The NBA Analytics Revolution#

Deep Learning — an advanced form of ML using layered neural networks — powered draft decisions at top organizations. Marcus’s friend Jasmine showed him how AI analyzed millions of data points: shooting percentages from every court position, defensive effectiveness against different player types, fatigue effects across a season, and how a player’s style compared to thousands of successful careers.

The Golden State Warriors revolutionized basketball by using analytics to identify undervalued players. Their AI became their competitive advantage — making better personnel decisions that translated into wins, ticket sales, and revenue.
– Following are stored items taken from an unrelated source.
Lemma kernel_query_ok resolver_id addr host type w :
  Forall is_byte host →
  (∃ r w', kernel_query resolver_id addr host type w = (Ret r, w')
     ∧ length (scopes (contents w')) = length (scopes (contents w)) ∧ answers host type r)
  ∨ (∃ e w', kernel_query resolver_id addr host type w = (Throw e, w')
     ∧ length (scopes (contents w')) = length (scopes (contents w))
     ∧ ei_code e ∈ [RETRY; CONNECTION; CANCELLED; PARSE; UNKNOWN]).
Proof using All.
  pose proof (socket_interface_ok base strerror token : SocketOk (world K R base)) as Hok.
  assert (∀ w' : world K R base, open_sockets (random_draw w').2 = open_sockets w') as Hdraw
    by (intros w'; simpl; by rewrite draw_rest_scopes).
  exact (query_ok Hdraw strerror resolver_id addr host type w).
Qed.
End machine.

(** Before the query no socket is in scope. *)
Lemma outset_accounted {K R} `{Posix K} (k : K) (r : R) :
  accounted (open_fds k) {| kernel := k; scopes := []; rest := r |}.
Proof. split; [simpl; set_solver|split; constructor]. Qed.

Definition outset {K R} `{Posix K} (k : K) (r : R) : world K R (open_fds k) :=
  Build_world {| kernel := k; scopes := []; rest := r |} (outset_accounted k r).

Lemma no_scopes_fds {K R} `{Posix K} base (w : world K R base) :
  length (scopes (contents w)) = 0 → open_fds (kernel (contents w)) = base.
Proof.
  intros Hl%nil_length_inv. pose proof (proj1 (contents_accounted w)) as Ho. rewrite Ho, Hl. clear. set_solver.
Qed.

(** Over the system calls, a classic query leaves the process with the
    descriptors it had, whichever way it ends and whatever the kernel and the
    peer answer: every socket that the query opens is closed, none is closed
    twice, and no other descriptor is touched.  It returns, an answer that
    validation accepts or one of five errors. *)
Theorem classic_query_closes_descriptors {K R} `{PosixOk K} `{RandomEngine R} (strerror : Z → bytes)
    (token : Sock.CancellationToken) (resolver_id : Z) (addr : AddrResult) (host : bytes) (type : RecordKind)
    (k : K) (r : R) :
  Forall is_byte host →
  ∃ o w', kernel_query (open_fds k) strerror token resolver_id addr host type (outset k r) = (o, w')
    ∧ open_fds (kernel (contents w')) = open_fds k
    ∧ match o with
      | Ret a => answers host type a
      | Throw e => ei_code e ∈ [RETRY; CONNECTION; CANCELLED; PARSE; UNKNOWN]
      | Undef | OutOfFuel => False
      end.
Proof.
  intros Hh.
  destruct (kernel_query_ok (open_fds k) strerror token resolver_id addr host type (outset k r) Hh)
    as [(a & w' & Hq & Hs & Ha)|(e & w' & Hq & Hs & He)]; [exists (Ret a), w'|exists (Throw e), w'];
    (split; [exact Hq|]; split; [by apply no_scopes_fds|done]).
Qed.

(** A peer that answers every datagram with the same octets; the state counts
    the open sockets. *)
#[local] Instance echo_sockets : SocketBase (bytes * nat) := {
  sock_open f t w := (inr tt, (w.1, S w.2));
  sock_close w := (w.1, w.2 - 1);
  sock_connect a t w := (inl Socket.REFUSED, w);
  sock_set_nodelay w := (inr tt, w);
  sock_send b w := (Z.of_nat (length b), w);
  sock_send_to b a w := (Z.of_nat (length b), w);
  sock_recv n w := (Some (map u8 (take n w.1)), w);
  sock_recv_from n w := (Some (map u8 (take n w.1)), w);
  sock_wait_for t w := (inr 1%Z, w);
  sock_errno w := 0%Z;
  open_sockets w := w.2
}.
#[local] Instance echo_random : RandomEngine (bytes * nat) := λ w, (4660%Z, w).

#[local] Instance echo_ok : SocketOk (bytes * nat).
Proof.
  split; try done; simpl.
  1,2: intros n w b w' [= <- <-]; rewrite length_map, length_take; split; [lia|];
    apply Forall_map, Forall_true; intros z; apply u8_is_byte.
  intros f t w w' [= <-]. done.
Qed.

Definition sample_addr : AddrResult :=
  {| ar_addr := AF_INET 53 [192; 0; 2; 1]%Z; ar_family := IPV4 |}.

Lemma classic_query_sound_witness :
  Forall is_byte (str "a.b") ∧
  query (W := bytes * nat) (λ _, []) 1 sample_addr (str "a.b") KIND_A (ab_response, 0)
    = (Ret ab_response, (ab_response, 0)).
Proof.
  split; [apply str_is_bytes|].
  assert (∀ w : bytes * nat, open_sockets (random_draw w).2 = open_sockets w) as Hdraw by (intros w; reflexivity).
  destruct (classic_query_sound (W := bytes * nat) (λ _, []) 1 sample_addr (str "a.b") KIND_A (ab_response, 0)
    Hdraw (str_is_bytes _)) as [(r & w' & H & Ho & _)|(e & w' & H & _)].
  - rewrite H. vm_compute in H. injection H as <- <-. vm_compute. reflexivity.
  - vm_compute in H. discriminate H.
Defined.

(** A datagram with the truncation bit is not returned: the TCP connection the
    peer refuses decides. *)
Lemma truncated_falls_back :
  ∃ e, query (W := bytes * nat) (λ _, []) 1 sample_addr (str "a.b") KIND_A
         (<[2 := 131%Z]> ab_response, 0) = (Throw e, (<[2 := 131%Z]> ab_response, 0))
    ∧ ei_code e = CONNECTION.
Proof. eexists. split; vm_compute; reflexivity. Qed.

(** A kernel that answers the datagram, and interrupts the query twice. *)
Definition answering_kernel : sample_kernel :=
  {| sk_errno := 0; sk_signals := 2; sk_fds := {[3%Z]}; sk_flags := λ _, 2%Z; sk_next := 4;
     sk_in := ab_response; sk_out := [] |}.

Lemma classic_query_closes_descriptors_witness :
  ∃ w', kernel_query (R := bytes * nat) {[3%Z]} (λ _, []) {| Sock.token_fd := -1 |} 1 sample_addr (str "a.b") KIND_A
      (outset answering_kernel ([], 0)) = (Ret ab_response, w')
    ∧ open_fds (kernel (contents w')) = {[3%Z]}.
Proof.
  destruct (classic_query_closes_descriptors (K := sample_kernel) (R := bytes * nat) (λ _, []) {| Sock.token_fd := -1 |} 1
    sample_addr (str "a.b") KIND_A answering_kernel ([], 0) (str_is_bytes _)) as (o & w' & Hq & Hfds & _).
  exists w'. split; [|exact Hfds]. refine (eq_trans Hq _). f_equal.
  assert (o = fst (kernel_query (R := bytes * nat) {[3%Z]} (λ _, []) {| Sock.token_fd := -1 |} 1 sample_addr
    (str "a.b") KIND_A (outset answering_kernel ([], 0)))) as -> by exact (eq_sym (f_equal fst Hq)).
  vm_compute. reflexivity.
Defined.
Generative AI and Human-in-the-Loop#

The media relations team used Generative AI — AI that produces new content based on patterns learned from data — to generate post-game summaries, social media posts, and player spotlight articles in seconds. A game’s stats and key moments fed into the tool, which generated three different recap angles: star player’s performance, the comeback narrative, and the rookie’s breakout night.

The key principle: Human-in-the-Loop — AI system design that incorporates human judgment and oversight. The AI generated drafts; human writers made the final call on what captured the spirit of the game.


Injury Prevention and Predictive Analytics#

Performance director Dr. Kim showed Marcus how AI analyzed player movement data, sleep patterns, heart rate variability, and training loads. Last season, the system had predicted three potential injuries before they occurred.

This was Predictive Analytics — using AI/ML to forecast trends and outcomes from historical data. The result: non-contact injuries reduced by 40%, better win rates, and healthier athletes.


Chatbots and Fan Engagement#

Chatbots — AI conversational agents used for customer service and support — handled 65% of fan inquiries. Using Natural Language Processing (NLP) — AI technology that interprets and generates human language — a fan texting “Are there tickets for Friday’s game against the Lakers?” received instant inventory options: premium seats, upper deck discounts, or a waitlist for better seats. The Golden State Warriors resolved 70% of fan inquiries with chatbots while increasing satisfaction scores and ticket revenue.


Computer Vision on the Court#

Computer Vision — AI that enables machines to interpret and analyze visual data such as images and video — tracked every player’s movement, analyzed defensive positioning, and monitored shot mechanics. The system identified that one player released the ball three degrees differently when fatigued — dropping his three-point percentage by 12%. Adjusting his rotation fixed it immediately.


The Dark Side: Bias in Sports AI#

A college program’s AI recruiting system was trained on historical data that systematically undervalued players from certain geographic regions and overvalued players from traditional powerhouses — missing talented athletes who didn’t fit historical patterns. This is why organizations need AI Governance — policies guiding responsible AI adoption — including bias audits and diverse design teams.